The insect, known as the tea shot hole borer, has been found on backyard avocado trees in several Southern California communities, where it's spreading a fungus that's scarring tree bark and causing branches to shrivel and die.
The plant ailment, known as "Fusarium dieback," was identified recently by UC Riverside extension plant pathologist Akif Eskalen. He said that since February, the disease has been spotted in more than a half-dozen locations in Los Angeles County, including South Gate, Long Beach and Whittier.
It's not clear how the beetle, Euwallacea fornicatus, which is native to Sri Lanka, India and other parts of South Asia, arrived in Southern California. But other imported pests have arrived on shipping crates or in plants smuggled in by travelers.

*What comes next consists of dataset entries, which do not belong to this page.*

(* ===== verification/AgentsProps.v ===== *)
(** * Properties of the games of agents

    The specification of the agents is parsed as documented and everything else
    is refused; the results add up. *)
From stdpp Require Import strings.
From S2P Require Import Prelude Py Json GameModels PlayerModels Evaluator GameHistory Game.
From S2P Require Import GameProps ShowdownProps Cli CliGames.
Import PokerGame AgentsConfig Games.

(** ** Splitting what was joined *)

Lemma split_max_join n c l :
  l ≠ [] → Forall (λ s, c ∉ s) l → (length l ≤ S n)%nat → split_max n [c] (join [c] l) = l.
Proof.
  revert n. induction l as [|s [|t l] IH]; intros n Hne Hc Hn; [done| |].
  - inversion_clear Hc as [|? ? Hs]. by apply split_max_absent.
  - inversion_clear Hc as [|? ? Hs Hl]. destruct n as [|n]; [simpl in Hn; lia|].
    change (join [c] (s :: t :: l)) with (s ++ c :: join [c] (t :: l)).
    cbn [split_max]. rewrite find_sub_char by done. rewrite take_app_length. f_equal.
    rewrite (cons_middle c s), (assoc_L (++)), <- (length_app s [c]), drop_app_length.
    apply IH; [done..|simpl in *; lia].
Qed.

Lemma join_length c l : (length l ≤ S (length (join [c] l)))%nat.
Proof.
  induction l as [|s [|t l] IH]; [simpl; lia..|].
  change (join [c] (s :: t :: l)) with (s ++ [c] ++ join [c] (t :: l)).
  rewrite !length_app. cbn [length] in *. lia.
Qed.

Lemma split_join c l : l ≠ [] → Forall (λ s, c ∉ s) l → split [c] (join [c] l) = l.
Proof. intros Hne Hc. apply split_max_join; [done|done|apply join_length]. Qed.

(** ** The agents of a game *)

(** A name that can be written in a specification *)
Definition plain_name (name : pystr) : Prop :=
  name ≠ [] ∧ Forall (λ c, is_space c = false ∧ c ≠ 44%N ∧ c ≠ 58%N) name.

(** [name:count] *)
Definition spec_text (spec : pystr * nat) : pystr := spec.1 ++ u ":" ++ str_of_nat spec.2.
Definition specs_text (specs : list (pystr * nat)) : pystr := join (u ",") (spec_text <$> specs).

(** The agents of the players in order *)
Definition agents_of (specs : list (pystr * nat)) : list pystr :=
  specs ≫= λ spec, replicate spec.2 spec.1.
Definition configs_of (agents : list pystr) : list config :=
  imap (λ i name, player_config name i) agents.

Lemma str_of_nat_digits k :
  str_of_nat k ≠ [] ∧ Forall (λ c, is_digit c = true) (str_of_nat k).
Proof.
  unfold str_of_nat. destruct (str_of_N_shape (N.of_nat k)) as (c & r & -> & H). done.
Qed.

Lemma digits_not_elem c s : Forall (λ c, is_digit c = true) s → is_digit c = false → c ∉ s.
Proof. rewrite Forall_forall. intros H Hc Hin. rewrite (H c Hin) in Hc. done. Qed.

Lemma spec_text_no_comma spec : plain_name spec.1 → 44%N ∉ spec_text spec.
Proof.
  intros [_ Hn]. rewrite Forall_forall in Hn. unfold spec_text. rewrite !elem_of_app.
  intros [H|[H|H]].
  - by apply Hn in H as (_ & H & _).
  - change (44%N ∈ [58%N]) in H. apply list_elem_of_singleton in H. done.
  - revert H. by apply digits_not_elem; [apply str_of_nat_digits|].
Qed.

Lemma strip_plain s c d :
  head s = Some c → last s = Some d → is_space c = false → is_space d = false → strip s = s.
Proof. apply strip_id. Qed.

Lemma strip_no_space s : Forall (λ c, is_space c = false) s → strip s = s.
Proof.
  intros H. destruct s as [|c s]; [done|].
  destruct (last (c :: s)) as [d|] eqn:E; [|by apply last_None in E].
  apply (strip_id _ c d); [done|done|by inversion H|by apply (last_Forall _ _ _ H E)].
Qed.

Lemma plain_spaces name : plain_name name → Forall (λ c, is_space c = false) name.
Proof. intros [_ H]. eapply Forall_impl; [exact H|]. by intros c [? _]. Qed.

Lemma spec_text_strip spec : plain_name spec.1 → strip (spec_text spec) = spec_text spec.
Proof.
  intros Hn. apply strip_no_space. unfold spec_text. rewrite !Forall_app. split_and!.
  - by apply plain_spaces.
  - by repeat constructor.
  - eapply Forall_impl; [apply str_of_nat_digits|]. by intros c ?%digit_not_space.
Qed.

Lemma parse_spec_text available spec :
  plain_name spec.1 → spec.1 ∈ available → (0 < spec.2)%nat →
  parse_spec available (spec_text spec) = Ok spec.
Proof.
  destruct spec as [name count]. cbn [fst snd]. intros Hn Ha Hc.
  assert (58%N ∉ name) as Hcolon.
  { destruct Hn as [_ Hn]. rewrite Forall_forall in Hn. intros H. by apply Hn in H as (_ & _ & ?). }
  assert (find_sub (u ":") (spec_text (name, count)) = Some (length name)) as Hf
    by (apply (find_sub_char 58%N); done).
  unfold parse_spec. rewrite (spec_text_strip (name, count) Hn).
  unfold contains. rewrite Hf, bool_decide_eq_true_2 by (by eexists). cbn [negb].
  cbn [split_max]. rewrite Hf. unfold spec_text. cbn [fst snd].
  rewrite take_app_length. cbn [nth_item lookup list_lookup mbind result_bind].
  rewrite (strip_no_space name) by by apply plain_spaces.
  rewrite bool_decide_eq_true_2 by done. cbn [negb].
  rewrite (assoc_L (++)), <- (length_app name (u ":")), drop_app_length.
  destruct (str_of_nat_digits count) as [H1 H2]. rewrite strip_digits by done.
  unfold str_of_nat. rewrite int_of_str_of_N.
  destruct (Z.leb_spec (Z.of_N (N.of_nat count)) 0); [lia|]. do 2 f_equal. lia.
Qed.

Lemma imap_from (name : pystr) count rest k :
  imap (λ i x, player_config x (k + i)) (replicate count name ++ rest)
  = (player_config name <$> seq k count) ++ imap (λ i x, player_config x (k + count + i)) rest.
Proof.
  rewrite imap_app. f_equal.
  - revert k. induction count as [|count IH]; intros k; [done|].
    cbn [replicate seq]. rewrite imap_cons, fmap_cons, Nat.add_0_r. f_equal.
    rewrite <- IH. apply imap_ext. intros i x _. simpl. f_equal. lia.
  - rewrite length_replicate. apply imap_ext. intros i x _. f_equal. lia.
Qed.

Lemma parse_specs_text available k specs :
  Forall (λ spec, plain_name spec.1 ∧ spec.1 ∈ available ∧ (0 < spec.2)%nat) specs →
  parse_specs available k (spec_text <$> specs)
  = Ok (imap (λ i name, player_config name (k + i)) (agents_of specs)).
Proof.
  intros H. revert k. induction H as [|[name count] specs (Hn & Ha & Hc) _ IH]; intros k; [done|].
  rewrite fmap_cons. cbn [parse_specs]. rewrite parse_spec_text by done.
  cbn [mbind result_bind]. rewrite IH. cbn [mbind result_bind]. unfold agents_of at 2.
  rewrite bind_cons. cbn [fst snd]. by rewrite imap_from.
Qed.

(** A specification of two to ten players of agents that exist gives one
    configuration per player, in the order of the specification, numbered from
    zero. *)
Theorem parse_agents_config_text found specs :
  found ≠ [] →
  Forall (λ spec, plain_name spec.1 ∧ spec.1 ∈ found ∧ (0 < spec.2)%nat) specs →
  (2 ≤ length (agents_of specs) ≤ 10)%nat →
  parse_agents_config found (specs_text specs) = Ok (configs_of (agents_of specs)).
Proof.
  intros Hf Hs Hl. unfold parse_agents_config, specs_text.
  change (u ",") with [44%N]. rewrite split_join.
  - destruct found as [|a found]; [done|]. rewrite parse_specs_text by done.
    cbn [mbind result_bind]. rewrite length_imap.
    rewrite (proj2 (Nat.ltb_ge _ 2)), (proj2 (Nat.ltb_ge 10 _)) by lia. done.
  - destruct specs; [simpl in Hl; lia|done].
  - apply Forall_fmap. eapply Forall_impl; [exact Hs|]. intros spec (? & _). by apply spec_text_no_comma.
Qed.

(** What one specification can give *)
Lemma parse_spec_cases available spec :
  parse_spec available spec = Raise ValueError ∨
  ∃ name count, parse_spec available spec = Ok (name, count) ∧ name ∈ available ∧ (0 < count)%nat.
Proof.
  unfold parse_spec, contains. case_bool_decide as Hc; cbn [negb]; [|by left].
  destruct Hc as [i Hi]. cbn [split_max]. rewrite Hi. cbn [nth_item lookup list_lookup mbind result_bind].
  case_bool_decide as Ha; cbn [negb]; [|by left].
  destruct (int_of_str _) as [z|]; [|by left]. destruct (Z.leb_spec z 0); [by left|].
  right. eexists _, _. split_and!; [done|done|lia].
Qed.

Lemma parse_specs_cases available k specs :
  parse_specs available k specs = Raise ValueError ∨
  ∃ agents, parse_specs available k specs = Ok (imap (λ i name, player_config name (k + i)) agents) ∧
            Forall (λ name, name ∈ available) agents.
Proof.
  revert k. induction specs as [|spec specs IH]; intros k; cbn [parse_specs].
  { right. by exists []. }
  destruct (parse_spec_cases available spec) as [->|(name & count & -> & Ha & Hc)]; [by left|].
  cbn [mbind result_bind]. destruct (IH (k + count)%nat) as [->|(agents & -> & HF)]; [by left|].
  right. exists (replicate count name ++ agents). cbn [mbind result_bind]. rewrite imap_from.
  split; [done|]. apply Forall_app. split; [|done].
  apply Forall_forall. intros x [-> _]%elem_of_replicate. done.
Qed.

(** What a whole specification can give *)
Lemma parse_agents_config_cases found text :
  let available := match found with [] => fallback_agents | _ => found end in
  parse_agents_config found text = Raise ValueError ∨
  ∃ agents, parse_agents_config found text = Ok (configs_of agents) ∧
    (2 ≤ length agents ≤ 10)%nat ∧ Forall (λ name, name ∈ available) agents.
Proof.
  intros available. unfold parse_agents_config. fold available.
  destruct (parse_specs_cases available 0 (split (u ",") text)) as [->|(agents & -> & Ha)]; [by left|].
  cbn [mbind result_bind]. rewrite length_imap.
  destruct (Nat.ltb_spec (length agents) 2); [by left|].
  destruct (Nat.ltb_spec 10 (length agents)); [by left|].
  right. exists agents. split_and!; [done|lia|lia|done].
Qed.

(** Whatever the text, the agents of a game are refused with a [ValueError],
    or there are two to ten players, all of known agents and numbered from zero. *)
Theorem parse_agents_config_sound found text :
  let available := match found with [] => fallback_agents | _ => found end in
  parse_agents_config found text = Raise ValueError ∨
  ∃ agents, parse_agents_config found text = Ok (configs_of agents) ∧
    (2 ≤ length agents ≤ 10)%nat ∧ Forall (λ name, name ∈ available) agents.
Proof. apply parse_agents_config_cases. Qed.

(** ** The results *)

Lemma sum_fold (f : agent_stats → Z) (h : pystr * stats → Z) g d l :
  (∀ d kv, sum_by (λ x, f x.2) (add_agent_stats g d kv) = sum_by (λ x, f x.2) d + h kv) →
  sum_by (λ x, f x.2) (foldl (add_agent_stats g) d l) = sum_by (λ x, f x.2) d + sum_by h l.
Proof.
  intros H. revert d. induction l as [|kv l IH]; intros d; cbn [foldl].
  - rewrite sum_by_nil. lia.
  - rewrite IH, H, sum_by_cons. lia.
Qed.

Ltac add_stats :=
  intros d [name st]; unfold add_agent_stats; cbn [fst snd];
  match goal with |- sum_by (λ x, ?f x.2) _ = _ => rewrite (sum_by_dict_set f) end;
  destruct (dict_get _ d); simpl; lia.

(** The results by agent add up to those of the players: the wins, the
    winnings, the hands and the number of players. *)
Theorem agent_results_total player_stats g :
  let r := agent_results player_stats g in
  sum_by (λ x, as_players x.2) r = Z.of_nat (length player_stats) ∧
  sum_by (λ x, as_total_wins x.2) r = total_wins player_stats ∧
  sum_by (λ x, as_total_winnings x.2) r = sum_by (λ x, total_winnings x.2) player_stats ∧
  sum_by (λ x, as_total_hands x.2) r = sum_by (λ x, hands_played x.2) player_stats.
Proof.
  intros r. subst r. unfold agent_results. split_and!.
  - rewrite (sum_fold as_players (λ _, 1)), sum_by_const by add_stats. rewrite sum_by_nil. lia.
  - rewrite (sum_fold as_total_wins (λ x, hands_won x.2)) by add_stats.
    unfold total_wins. rewrite sum_by_nil. lia.
  - rewrite (sum_fold as_total_winnings (λ x, total_winnings x.2)) by add_stats.
    rewrite sum_by_nil. lia.
  - rewrite (sum_fold as_total_hands (λ x, hands_played x.2)) by add_stats.
    rewrite sum_by_nil. lia.
Qed.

California's commercial avocado groves so far have been spared. But the state's growers are concerned enough that the California Avocado Commission has provided Eskalen's team with $100,000 in emergency funds to get a handle on the scope of the infestation.
"The challenge with the beetle is that it lives right inside the tree," said Jonathan Dixon, research program director at the commission. "There is very little you can do about it."
California produces more than 90% of U.S.-grown avocados. Last year's crop was valued at $460 million, Dixon said.
Eskalen said California's industry has good reason to be worried. Tea shot hole borers travel fast — they can easily fly 500 yards at a stretch. And Fusarium dieback already has wreaked havoc on avocado groves in Israel, where scientists have yet to find a predator or poison to neutralize the beetle.
"It's a serious threat," Eskalen said. "There is no cure."
California is already battling the Asian citrus psyllid, which spreads a disease that is threatening the state's $2-billion citrus industry.
The tea shot hole borer is an ambrosia beetle about the size of a sesame seed. It carries the Fusarium fungus in its mouth. When the beetle burrows into an avocado tree, it infects the plant with the fungus. Fusarium then attacks the tree's vascular tissue, interrupting the flow of water and nutrients.
Telltale signs of an infestation include dead or dying branches, as well as beetle exit holes on the bark of the tree's trunk or main branches. The wood near these exit holes may be discolored, wet-looking or be coated with a white, powdery substance.